I'm not sure it's possible to not get your expections up for when to expect a baby, but I was getting excited this past week thinking we were near and now it doesn't seem so. I was hoping with the full moon yesterday that things would really get going but nope! I really do appreciate family and friends staying in contact, but it is also wearing to not have news and to repeat the chain of events over and over. Today I woke up teary-eyed and frustrated so I'm working on adjusting my mindset to post due date and the fact that I could go many more days. My midwife assured me the baby will be born (as opposed to stay inside FOREVER) and I believe it was this many days after Maggie's due date that my water broke as well as the same day that I had a breakdown in the morning and had called an acquaintance for support, so maybe that is a good sign.

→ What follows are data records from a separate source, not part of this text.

(* ===== verification/Routing.v ===== *)
(** * Routing: which peer, which endpoint, which path

    Models [internal/routing]: the choice of a source for content, the class of an
    endpoint's network, cooperative fetching of one block by several peers, candidate
    endpoints with their diagnostics, paths for management commands, the retry plan
    for settings changes, and the search for a chain of peers that can carry
    negotiation messages.  All of it is pure; the kinds are Go strings that may hold
    any value.  [url.Parse] is a parameter: the host name and port of an address it
    accepts with a host.

    Where the code sorts with [sort.SliceStable] the model inserts stably; a Go map
    that is only looked up is a [gmap] or [gset]. *)

From S2P Require Import Prelude GoStd GoNet.
From Stdlib Require Import Ascii.
From stdpp Require Import relations.

Local Open Scope Z_scope.

(** ** Kinds and ranks *)

Definition DirectPath : string := "direct".
Definition RelayPath : string := "relay".
Definition MeshRelayPath : string := "mesh_relay".

Definition UnknownNetwork : string := EmptyString.
Definition LocalNetwork : string := "local".
Definition WANNetwork : string := "wan".
Definition VPNNetwork : string := "vpn_overlay".
Definition ContainerBridgeNetwork : string := "container_bridge".

Definition ReasonDirectPreferred : string := "direct_preferred".
Definition ReasonLocalPreferred : string := "local_preferred".
Definition ReasonRelayCarrierPreferred : string := "relay_carrier_preferred".
Definition ReasonOnlyAvailableSource : string := "only_available_source".
Definition ReasonCooperativeLocalRedistribution : string := "cooperative_local_redistribution".

Definition eqs (s t : string) : bool := bool_decide (s = t).

Definition pathRank (path : string) : Z :=
  if eqs path DirectPath then 0 else if eqs path RelayPath then 1 else if eqs path MeshRelayPath then 2 else 3.

Definition networkRank (network : string) : Z :=
  if eqs network LocalNetwork then 0
  else if eqs network WANNetwork || eqs network VPNNetwork || eqs network UnknownNetwork then 1
  else 2.

(** A comparison that prefers what satisfies the test. *)
Definition prefer {A} (test : A -> bool) (x : A) : Z := if test x then 0 else 1.

(** ** Sources of content *)

Record CandidateSource := mkCandidateSource {
  CandidateSource_PeerID : string;
  CandidateSource_ContentID : string;
  CandidateSource_Path : string;
  CandidateSource_Network : string;
  CandidateSource_RelayViaPeerID : string;
  CandidateSource_Reachable : bool
}.
(* ===== verification/RoutingPaths.v ===== *)
(** * Candidate endpoints, management paths and negotiation paths

    The rest of [internal/routing]: merging endpoints into an ordered list of
    candidates and diagnosing degraded ones, the helper for a peer-assisted direct
    session, the path of a management command, the plan of one tick for pending
    settings changes, and the search for a chain of control links to a peer.  A zero
    [time.Time] is [None]; [time.Now] is an argument. *)

From S2P Require Import Prelude GoStd GoNet Routing.
From stdpp Require Import relations.

Local Open Scope Z_scope.

(** ** Peer-assisted direct sessions ([nat_traversal.go]) *)

Definition NATReasonPeerAssistedDirect : string := "peer_assisted_direct".

Record NATAssistPeer := mkNATAssistPeer {
  NATAssistPeer_PeerID : string;
  NATAssistPeer_PublicEndpoint : string;
  NATAssistPeer_Reachable : bool;
  NATAssistPeer_CanReachPeerIDs : list string
}.

Record NATPunchRequest := mkNATPunchRequest {
  NATPunchRequest_LocalPeerID : string;
  NATPunchRequest_TargetPeerID : string;
  NATPunchRequest_TargetDirectReachable : bool;
  NATPunchRequest_AssistPeers : list NATAssistPeer
}.

Record NATPunchPlan := mkNATPunchPlan {
  NATPunchPlan_TargetPeerID : string;
  NATPunchPlan_AssistPeerID : string;
  NATPunchPlan_AssistEndpoint : string;
  NATPunchPlan_Reason : string
}.

Definition peerCanReach (peer : NATAssistPeer) (peerID : string) : bool :=
  existsb (fun candidate => eqs candidate peerID) (NATAssistPeer_CanReachPeerIDs peer).

Definition assists (req : NATPunchRequest) (peer : NATAssistPeer) : bool :=
  let id := NATAssistPeer_PeerID peer in
  NATAssistPeer_Reachable peer && negb (eqs id EmptyString)
  && negb (eqs id (NATPunchRequest_LocalPeerID req)) && negb (eqs id (NATPunchRequest_TargetPeerID req))
  && peerCanReach peer (NATPunchRequest_LocalPeerID req) && peerCanReach peer (NATPunchRequest_TargetPeerID req).

Definition assist_lt : NATAssistPeer -> NATAssistPeer -> bool :=
  by_key NATAssistPeer_PublicEndpoint str_lt (last_key NATAssistPeer_PeerID str_lt).

(** Both ends are named and differ. *)
Definition two_ends (local target : string) : bool :=
  negb (eqs local EmptyString) && negb (eqs target EmptyString) && negb (eqs local target).

Definition PlanNATPunch (req : NATPunchRequest) : option NATPunchPlan :=
  if NATPunchRequest_TargetDirectReachable req
     || negb (two_ends (NATPunchRequest_LocalPeerID req) (NATPunchRequest_TargetPeerID req)) then None
  else match sort_by assist_lt (List.filter (assists req) (NATPunchRequest_AssistPeers req)) with
       | [] => None
       | chosen :: _ => Some (mkNATPunchPlan (NATPunchRequest_TargetPeerID req) (NATAssistPeer_PeerID chosen)
                                (NATAssistPeer_PublicEndpoint chosen) NATReasonPeerAssistedDirect)
       end.

(** *** A chain of control links *)

Record ControlPlaneLink := mkControlPlaneLink {
  ControlPlaneLink_FromPeerID : string;
  ControlPlaneLink_ToPeerID : string;
  ControlPlaneLink_Reachable : bool;
  ControlPlaneLink_Path : string
}.

Record ControlPlaneNegotiationRequest := mkControlPlaneNegotiationRequest {
  ControlPlaneNegotiationRequest_LocalPeerID : string;
  ControlPlaneNegotiationRequest_TargetPeerID : string;
  ControlPlaneNegotiationRequest_Links : list ControlPlaneLink
}.

Record ControlPlaneNegotiationPlan := mkControlPlaneNegotiationPlan {
  ControlPlaneNegotiationPlan_PeerPath : list string;
  ControlPlaneNegotiationPlan_ControlPlaneOnly : bool;
  ControlPlaneNegotiationPlan_Reason : string
}.

Abbreviation link_from := ControlPlaneLink_FromPeerID.
Abbreviation link_to := ControlPlaneLink_ToPeerID.

Definition usable_link (link : ControlPlaneLink) : bool :=
  ControlPlaneLink_Reachable link && two_ends (link_from link) (link_to link).

Definition link_lt : ControlPlaneLink -> ControlPlaneLink -> bool :=
  by_key link_from str_lt (by_key link_to str_lt (last_key (fun l => pathRank (ControlPlaneLink_Path l)) Z.ltb)).

(** The loop over the links at the end of [path]. *)
Definition follow_link (path : list string) (current : string) (st : gset string * list (list string))
    (link : ControlPlaneLink) : gset string * list (list string) :=
  let '(seen, queue) := st in
  if negb (eqs (link_from link) current) || bool_decide (link_to link ∈ seen) then st
  else ({[link_to link]} ∪ seen, queue ++ [path ++ [link_to link]]).

(** The loop over the queue of paths; the fuel bounds its rounds. *)
Fixpoint search_path (fuel : nat) (links : list ControlPlaneLink) (target : string)
    (seen : gset string) (queue : list (list string)) : option (list string) :=
  match fuel, queue with
  | S fuel, path :: queue =>
      let current := default EmptyString (last path) in
      if eqs current target then Some path
      else let '(seen, queue) := foldl (follow_link path current) (seen, queue) links in
           search_path fuel links target seen queue
  | _, _ => None
  end.

Definition usable_links (req : ControlPlaneNegotiationRequest) : list ControlPlaneLink :=
  sort_by link_lt (List.filter usable_link (ControlPlaneNegotiationRequest_Links req)).

(** A peer enters the queue once: there are at most as many rounds as ends of links,
    plus the first. *)
Definition PlanControlPlaneNegotiationPath (req : ControlPlaneNegotiationRequest) : option ControlPlaneNegotiationPlan :=
  let local := ControlPlaneNegotiationRequest_LocalPeerID req in
  let target := ControlPlaneNegotiationRequest_TargetPeerID req in
  if negb (two_ends local target) then None
  else
    let links := usable_links req in
    match search_path (S (length links)) links target {[local]} [[local]] with
    | Some path => Some (mkControlPlaneNegotiationPlan path true NATReasonPeerAssistedDirect)
    | None => None
    end.

(** ** Candidate endpoints ([endpoint_candidates.go]) *)

Definition EndpointSourceManual : string := "manual".
Definition EndpointSourceSidecar : string := "sidecar".
Definition EndpointSourceRendezvous : string := "rendezvous".
Definition DiagnosticContainerBridgeIsolated : string := "container_bridge_isolated".

Record EndpointObservation := mkEndpointObservation {
  EndpointObservation_PeerID : string;
  EndpointObservation_Address : string;
  EndpointObservation_Reachable : bool;
  EndpointObservation_Path : string;
  EndpointObservation_NetworkHint : string
}.

Record EndpointCandidateRequest := mkEndpointCandidateRequest {
  EndpointCandidateRequest_LocalPeerID : string;
  EndpointCandidateRequest_TargetPeerID : string;
  EndpointCandidateRequest_ManualEndpoints : list EndpointObservation;
  EndpointCandidateRequest_SidecarEndpoints : list EndpointObservation;
  EndpointCandidateRequest_AssistPeers : list NATAssistPeer;
  EndpointCandidateRequest_NetworkHints : NetworkHints
}.

Record EndpointCandidate := mkEndpointCandidate {
  EndpointCandidate_PeerID : string;
  EndpointCandidate_Address : string;
  EndpointCandidate_Path : string;
  EndpointCandidate_Network : string;
  EndpointCandidate_Reachable : bool;
  EndpointCandidate_Source : string;
  EndpointCandidate_ViaPeerID : string;
  EndpointCandidate_ControlPlaneOnly : bool
}.

Record EndpointDiagnostic := mkEndpointDiagnostic {
  EndpointDiagnostic_PeerID : string;
  EndpointDiagnostic_Code : string;
  EndpointDiagnostic_Address : string;
  EndpointDiagnostic_RoutePath : string;
  EndpointDiagnostic_Network : string;
  EndpointDiagnostic_Guidance : string
}.

Definition reachable_data (c : EndpointCandidate) : bool :=
  EndpointCandidate_Reachable c && negb (EndpointCandidate_ControlPlaneOnly c).

Definition reachable_control (c : EndpointCandidate) : bool :=
  EndpointCandidate_Reachable c && EndpointCandidate_ControlPlaneOnly c.

Definition endpointCandidateRank (c : EndpointCandidate) : Z :=
  if reachable_data c then 0 else if reachable_control c then 1 else 2.

Definition endpoint_lt : EndpointCandidate -> EndpointCandidate -> bool :=
  by_key endpointCandidateRank Z.ltb
    (by_key (fun c => pathRank (EndpointCandidate_Path c)) Z.ltb
      (by_key (fun c => networkRank (EndpointCandidate_Network c)) Z.ltb
        (by_key EndpointCandidate_PeerID str_lt
          (by_key EndpointCandidate_Address str_lt (last_key EndpointCandidate_Source str_lt))))).

Definition hasReachableDirectTarget (candidates : list EndpointCandidate) (targetPeerID : string) : bool :=
  existsb (fun c => eqs (EndpointCandidate_PeerID c) targetPeerID && EndpointCandidate_Reachable c
                    && eqs (EndpointCandidate_Path c) DirectPath && negb (EndpointCandidate_ControlPlaneOnly c)) candidates.

Definition hasReachableLocalDataCandidate (candidates : list EndpointCandidate) : bool :=
  existsb (fun c => reachable_data c && eqs (EndpointCandidate_Network c) LocalNetwork) candidates.

Definition firstContainerBridgeCandidate (candidates : list EndpointCandidate) : option EndpointCandidate :=
  List.find (fun c => eqs (EndpointCandidate_Network c) ContainerBridgeNetwork) candidates.

Definition firstReachableControlPlaneCandidate (candidates : list EndpointCandidate) : option EndpointCandidate :=
  List.find reachable_control candidates.

(** [byPeer] and [peerOrder] *)
Definition group_by_peer (st : gmap string (list EndpointCandidate) * list string) (c : EndpointCandidate) :
    gmap string (list EndpointCandidate) * list string :=
  let '(byPeer, order) := st in
  let id := EndpointCandidate_PeerID c in
  if eqs id EmptyString then st
  else (<[id := default [] (byPeer !! id) ++ [c]]> byPeer,
        match byPeer !! id with Some _ => order | None => order ++ [id] end).

Definition bridge_guidance : string := "container bridge endpoint is not reachable as true LAN; publish the daemon port and add a published-port mapping through discovery.networkHints.publishedPortMappings, localContainerGatewayIPs, or localCIDRs, or run a trusted sidecar/helper so direct local paths can be discovered before using relay/mesh".

(** The body of the second loop, for one peer. *)
Definition diagnose_peer (peerID : string) (candidates : list EndpointCandidate) : option EndpointDiagnostic :=
  if hasReachableLocalDataCandidate candidates then None
  else match firstContainerBridgeCandidate candidates with
       | None => None
       | Some container =>
           let routePath := match firstReachableControlPlaneCandidate candidates with
                            | Some relay => EndpointCandidate_Path relay
                            | None => EndpointCandidate_Path container
                            end in
           Some (mkEndpointDiagnostic peerID DiagnosticContainerBridgeIsolated (EndpointCandidate_Address container)
                   routePath ContainerBridgeNetwork bridge_guidance)
       end.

Today my plan is to get out of my mind, enjoy the sunshine, and my family.

April 6, 2012

Two foot pig

Excuse the preggo top, it was hot during our backyard picnic!
I'd like to say it's new baby week but since that hasn't happened yet, it's Easter week. I'm loving the occasional rain and green everywhere. The spring garden is started and we're getting more plants for our front yard. Maggie loves to help garden so for Easter, since it's been back in the recesses of my mind until a few days ago, Maggie is going to enjoy some new gardening supplies with just a smidge of candy (jelly beans and a cadbury egg) in her Easter basket the morning of. She did all things Easter at her daycare this week and yesterday we hammered out the egg hunt with our mommy's group as I waddled around after her.

For the past few days, I've had small bouts of contractions/cramping but no real labor yet. I can't complain but I am getting anxious. This time off being home and free to do what I want has been amazing and I just keep checking things off the the big to-do list. I know all of our family and friends are so excited to meet the new baby, but he still seems snuggly in there despite all the rolling around and hiccupping. I don't think I have any more room in there though and I'm feeling pretty big and have quite the appetite when not feeling nauseous.


I finished Maggie's pig and while he is dang cute, I noticed as I was sewing his eyes on that I made a mistake. He's got two feet, not four! The instructions were vague and even though they said sew the legs up individually, I just proceeded on. To my 3-year old, she doesn't know the difference. All that matters, and it makes my heart sing, is that she loves her piggy and tells everyone that I made it for her. So two legs it is because for the life of me I can't find the end of the yarn to re-do them.